А л е к с е й (сжал кулаки). Давно надо было посадить. Первая самогонщица на деревне… А кто научил? Кто развратил всю деревню? Пятнадцать домов гнали первач для его фабрики. Он же, черт его знает как, очищал это зелье под свой одеколон и духи… Знахарь! Колдун! (Опять вскочил.)

В и т а л и й (резким движением заставляет его сесть). А ты что смотрел? Сам каждый день прикладывался к сивушной чаше. А расплачивается Зинаида.

А л е к с е й (отмахнулся). Да нет, не забрали ее. Как раз накануне вдребезги разнес аппарат. Ревела белугой… Тут милиция и нагрянула… Ан в сарае ничего нет. Зинка воображает, что я заранее про обыск узнал. Одно твердит: «Спасибо, спасибо, Лешенька!» И опять в рев… (После паузы.) Жалею, что выбросил аппарат. Пусть бы нас всех забрали!

В и т а л и й. Остальные хозяева тоже успели все поломать и выбросить?

А л е к с е й (хмуро). Кто как.

В и т а л и й. Словом, ты в передовых. Не мог мне раньше сказать? Вместе подумали бы, как его прижать к ногтю.

А л е к с е й. Вместе! Ты же ему простил Тамару…

В и т а л и й. Мы не в каменном веке — глушить соперника кирпичом.

А л е к с е й. В каменном веке, я слышал, кирпичей еще не фабриковали.

В и т а л и й. Тоже верно. (Снимает трубку.) Барышня, двадцать два, два нуля… Я подожду. (Держит трубку около уха.)

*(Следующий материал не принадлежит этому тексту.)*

(** * ha-linky: gap detection and backfill of Home Assistant statistics

    A shallow embedding of the client that [index.ts] imports as [./ha.js]
    (class [HomeAssistantClient]: the oldest-point locator
    [findOldestStatistic], the baseline lookup [fetchLastSum] and the async
    generator [missingDayRanges]) and of [index.ts] (the backfill driver
    [runFill]).

    Conventions of the embedding.
    - A dayjs instant is its epoch value in milliseconds, a [Z]; the ISO
      strings put on the wire are renderings of that instant, and days are
      UTC days of [day] milliseconds.
    - A JavaScript [number] is an IEEE 754 binary64 value, Rocq's primitive
      [float]; [number | null] is [option number].
    - A promise is a computation over the world (the remote store and the
      log of the messages sent to it) that resolves or is rejected.
    - The remote store is arbitrary: a state type [St] and a function
      [respond] giving, for a message and a store state, the reply and the
      next store state.
    - Left out: the request id that [sendMessage] stamps on a message, the
      log lines, and dates that do not parse. Statistics start on the hour,
      so the rendering of [hole.next] to the second loses nothing. *)

From Stdlib Require Import ZArith List Ascii String Bool Sorted Lia.
From Stdlib Require Import Floats.PrimFloat.
Import ListNotations.
Local Open Scope Z_scope.
Local Open Scope list_scope.

(** ** Time *)

Definition Timestamp := Z.

(** One day, in milliseconds. *)
Definition day : Z := 86400000.

(** [t.startOf('day')] *)
Definition startOfDay (t : Timestamp) : Timestamp := t - t mod day.

(** [t.add(n, 'day')], and [t.subtract(n, 'day')] for a negative [n] *)
Definition addDays (n : Z) (t : Timestamp) : Timestamp := t + n * day.

(** [a.isBefore(b)] and [a.isAfter(b)] *)
Definition isBefore (a b : Timestamp) : bool := a <? b.
Definition isAfter (a b : Timestamp) : bool := b <? a.

(** ** Numbers *)

Definition number := float.

(** Truthiness of a JavaScript number: every number but [0], [-0] and [NaN]. *)
Definition truthy (x : number) : bool := negb (is_zero x || is_nan x).

(** ** Data *)

Record StatisticDataPoint := {
  start : Timestamp;
  state : number;
  sum : number
}.

Record LinkyDataPoint := {
  date : Timestamp;
  value : number
}.

Record Hole := {
  from : Timestamp;
  to : Timestamp;
  lastSum : number;
  lastCost : option number;
  next : Timestamp
}.

(** ** Messages of the websocket API *)

Record Metadata := {
  has_mean : bool;
  has_sum : bool;
  name : string;
  source : string;
  statistic_id : string;
  unit_of_measurement : string
}.

Inductive Message :=
| statistics_during_period (start_time end_time : Timestamp) (statistic_ids : list string)
| import_statistics (metadata : Metadata) (stats : list StatisticDataPoint)
| adjust_sum_statistics (statistic_id : string) (start_time : Timestamp)
    (adjustment : number) (adjustment_unit_of_measurement : string).

(** The [result] of a successful reply, read at a statistic id:
    [result[statisticId]], [None] when the key is absent. *)
Definition Result := string -> option (list StatisticDataPoint).

Inductive ResultMessage :=
| SuccessMessage (result : Result)
| ErrorMessage (error : string).

(** [points && points.length > 0] *)
Definition hasPoints (points : option (list StatisticDataPoint)) : bool :=
  match points with
  | Some (_ :: _) => true
  | _ => false
  end.

(** The sum a lookback reply holds for a series: that of the last point. *)
Definition lastSumOf (points : option (list StatisticDataPoint)) : option number :=
  match points with
  | Some (p :: rest) => Some (sum (last rest p))
  | _ => None
  end.

(** [!sum ? 0 : sum] *)
Definition orZero (s : option number) : number :=
  match s with
  | Some v => if truthy v then v else 0%float
  | None => 0%float
  end.

(** ** Promises *)

Inductive Outcome (A : Type) :=
| Resolved (a : A)
| Rejected (reason : string).
Arguments Resolved {A} a.
Arguments Rejected {A} reason.

(** [statisticId.split(':')[0]] *)
Fixpoint beforeColon (s : string) : string :=
  match s with
  | EmptyString => EmptyString
  | String c rest =>
      if Ascii.eqb c ":"%char then EmptyString else String c (beforeColon rest)
  end.

(** [getStatisticId({ prm, isProduction, isCost })] *)
Definition getStatisticId (prm : string) (isProduction isCost : bool) : string :=
  ((if isProduction then "linky_prod" else "linky") ++ ":" ++ prm
     ++ (if isCost then "_cost" else ""))%string.

(** The readings of a hole: [rawData.filter(...)] in [runFill]. *)
Definition holeDataRaw (rawData : list LinkyDataPoint) (hole : Hole) : list LinkyDataPoint :=
  filter (fun pt => negb (isBefore (date pt) (from hole)) && isBefore (date pt) (to hole))
    rawData.

Record MeterConfig (CostConfig : Type) := {
  prm : string;
  meterName : string;
  production : bool;
  costs : option CostConfig
}.
Arguments prm {CostConfig} _.
Arguments meterName {CostConfig} _.
Arguments production {CostConfig} _.
Arguments costs {CostConfig} _.

Section HaLinky.

(** The remote statistics store. *)
Context {St : Type}.
Variable respond : Message -> St -> ResultMessage * St.

(** The clock, [dayjs()], read as one instant for the whole run. *)
Variable now : Timestamp.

А л е к с е й (возбужденно). Знаешь, что этот стервец советовал? «У тебя, говорит, есть полная возможность через год-два с гордостью про себя сказать: «Я советский кулак!» — «Как ты, — говорю, — совбуржуй?» А он: «Забыл, за что боролся в Кронштадте?» Слышишь? Нет, слышишь? Все с усмешечкой… И ты за этого провокатора заступаешься!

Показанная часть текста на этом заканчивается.